Carbon monoxide released by CORM-3 inhibits human platelets by a mechanism independent of soluble guanylate cyclase

Abstract

Carbon monoxide (CO) modulates several physiological functions through activation of a cGMP-dependent pathway similar to that of nitric oxide (NO). Here we investigated the possible involvement of soluble guanylate cyclase in the anti-aggregatory effect of micromolar concentrations of CO released by a novel, water-soluble, CO releasing molecule (CORM) in human platelets. Human platelet aggregation was induced by collagen or thrombin, and the effects of CO releasing molecule (CORM-3) and an NO donor on platelet aggregation were compared. CORM-3 liberated CO in a time- and concentration-dependent manner as evidenced by the formation of carbon monoxy myoglobin (MbCO) using a spectrophotometric assay. When added to washed platelets, CORM-3 (10-300 microM) inhibited collagen- and thrombin-induced aggregation in a concentration-dependent manner. The anti-aggregatory effect of CORM-3 was reversed by deoxy-Mb (50 microM). Interestingly, in the presence of an inhibitor of guanylate cyclase (ODQ, 5 microM), inhibition of collagen-induced aggregation by CORM-3 was not blocked but potentiated.
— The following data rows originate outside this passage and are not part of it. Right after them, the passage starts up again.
(* ===== verification/System.v ===== *)
(** The running controller: the worker interleaved, section by section, with the
    handlers, with failing writes and with crashes at any point.

    Each section of [execute] between two acquisitions of the store's lock is one
    step of a program counter.  Handlers are atomic per transaction; what [Recover]
    and [inspectEvidence] read before their [finish] is kept as a pending settlement,
    so that any step may fall in between.  A crash loses memory and keeps the file,
    which after a failed write holds either snapshot; [Start] then runs record by
    record and may itself crash. *)
From S2P Require Import Prelude Json Types Domain Recovery Store Auth Source Engine Journal Admission Execution.

Inductive pc :=
| Idle
| Claiming (op : Operation)
| Checking (op : Operation)
| Preparing (op : Operation)
| Intending (op : Operation) (c : Configuration)
| Replacing (op : Operation) (c : Configuration)
| Recording (op : Operation)
| Authorizing (op : Operation)
| Dispatching (op : Operation)
| Driving (op : Operation) (run : ExecRun)
| Finishing (op : Operation) (r : Result)
| Booting (l : list (string * Operation))
| Down.

(** [y_log] is the history of [Adapter.Execute] calls over every run of the
    controller, [y_accepted] the executions [Apply] ever accepted (a record whose write
    was reported as failed may still be in the file). *)
Record Sys := mkSys {
  y_db : Store;
  y_src : SourceFile;
  y_pc : pc;
  y_pending : list (string * Result);
  y_log : list Execution;
  y_accepted : gmap string Execution }.

(** Handlers are served once [Start] has returned. *)
Definition serving (p : pc) : bool := match p with Booting _ | Down => false | _ => true end.

Section System.
Context `{Sha256} `{Encoding} (Target : string) (Depth : Z).

(** ** The worker *)

(** The worker's state: store, source and program counter. *)
Abbreviation wstate := (Store * SourceFile * pc)%type.

Inductive wstep : wstate → list Execution → wstate → Prop :=
| w_claim clk w op db db' src r :
    Update clk w (claim_tx (op_ID op)) db = (db', r) →
    wstep (db, src, Claiming op) [] (db', src, match r with Ok _ => Checking op | Err _ => Idle end)
| w_check op db src :
    wstep (db, src, Checking op) []
      (db, src, if match st_Operation db (op_ID op) with Some current => op_State current <>s "running" | None => true end
                then Idle else Preparing op)
| w_prepare ev op db src :
    wstep (db, src, Preparing op) []
      (db, src, match prepare Target ev op src db with
                | Finish r => Finishing op r
                | ReplaceSource c => Intending op c
                | Dispatch => Authorizing op
                end)
| w_intend clk w op c db db' src r :
    progress clk w (op_ID op) source_intent db = (db', r) →
    wstep (db, src, Intending op c) [] (db', src, match r with Ok _ => Replacing op c | Err _ => Idle end)
| w_replace w op c db src src' r :
    source_Update w (cf_Revision c) (pl_Desired (op_Plan op)) src = (src', r) →
    wstep (db, src, Replacing op c) []
      (db, src', match r with
                 | Ok _ => Recording op
                 | Err err => Finishing op (fail_result err (negb (is_some (as_failure err))))
                 end)
| w_record clk w op db db' src r :
    Update clk w (source_updated_tx (op_ID op)) db = (db', r) →
    wstep (db, src, Recording op) [] (db', src, match r with Ok _ => Authorizing op | Err _ => Idle end)
| w_authorize clk w op db db' src r :
    progress clk w (op_ID op) dispatch_intent db = (db', r) →
    wstep (db, src, Authorizing op) [] (db', src, match r with Ok _ => Dispatching op | Err _ => Idle end)
| w_dispatch ad op db src :
    wstep (db, src, Dispatching op) [exec_of op] (db, src, Driving op (ad_Execute ad (exec_of op)))
| w_report clk w op p k db db' src r :
    progress clk w (op_ID op) p db = (db', r) →
    wstep (db, src, Driving op (Reported p k)) []
      (db', src, Driving op (k (match r with Ok _ => None | Err e => Some e end)))
| w_return op r err db src :
    wstep (db, src, Driving op (Returned r err)) [] (db, src, Finishing op (executed_result r err))
| w_finish clk w op r db db' src e :
    finish clk w (op_ID op) r db = (db', e) →
    wstep (db, src, Finishing op r) [] (db', src, Idle).
(** A restart never retries. After a successful start no record is left running or
    queued: an interrupted diagnostic is failed, an interrupted mutation requires
    recovery, every other record is as its file had it unless a completed restore
    resolved it, no file is dropped, and no settlement is pending. *)
Theorem restart_disposition clk w locked files x :
  load clk w locked files = (x, Ok tt) →
  (∀ id, is_Some (x_records x !! id) ↔ is_Some (files !! id)) ∧
  (∀ id r, x_records x !! id = Some r → hr_State r ≠ "running" ∧ hr_State r ≠ "queued" ∧
     ∃ r0, files !! id = Some (Stored r0) ∧
       (hr_State r = "failed" ∨
        hr_State r = (if unfinished r0 then "recovery-required" else hr_State r0))) ∧
  recoverySettlementPending (x_records x) = false ∧ x_active x = false ∧
  x_files x = Stored <$> x_records x.
Proof.
  intros [Hi Hact Hf Hdom Hfin Hset Hrec]%load_ok. split_and!; try done.
  - intros id r Hr. pose proof (Hfin _ _ Hr) as Hu. unfold unfinished in Hu. bool_hyps. split_and!; [done..|].
    destruct (Hrec _ _ Hr) as (r0 & now & Hf0 & [->|?]); [|eauto]. exists r0. split; [done|]. unfold loaded.
    destruct (unfinished r0); [|auto]. unfold interrupted. destruct (readOnlyAction _); auto.
  - by apply (ji_agree _ Hi).
Qed.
Under the same experimental conditions, inhibition of platelet aggregation by an NO donor (SNAP, 1 microM) was prevented by ODQ. In collagen-induced or thrombin-induced platelet aggregation, a stimulator of guanylate cyclase (YC-1, 0.3 microM) did not alter the effect of CORM-3, whereas it markedly potentiated the inhibition of platelet aggregation mediated by SNAP. Notably, CORM-3-induced inhibition of platelet aggregation was of similar degree when platelets were activated by a low (20 mU/ml) or by high concentration of thrombin (100-200 mU/ml), whereas NO donors (SNP and SNAP)- or carbaprostacylin (cPGI(2))-induced effects were considerably attenuated when platelets were activated by high concentrations of thrombin. Inhibition of platelet aggregation by CO released by a novel, water-soluble CORM is not mediated by activation of soluble guanylate cyclase. In contrast to NO and PGI(2), CO effectively inhibits platelets even when cells are activated excessively. We suggest that despite the fact that CO is not a potent inhibitor of platelet activation, it may gain importance when NO and PGI(2) alone are insufficient to overcome excessive platelet activation.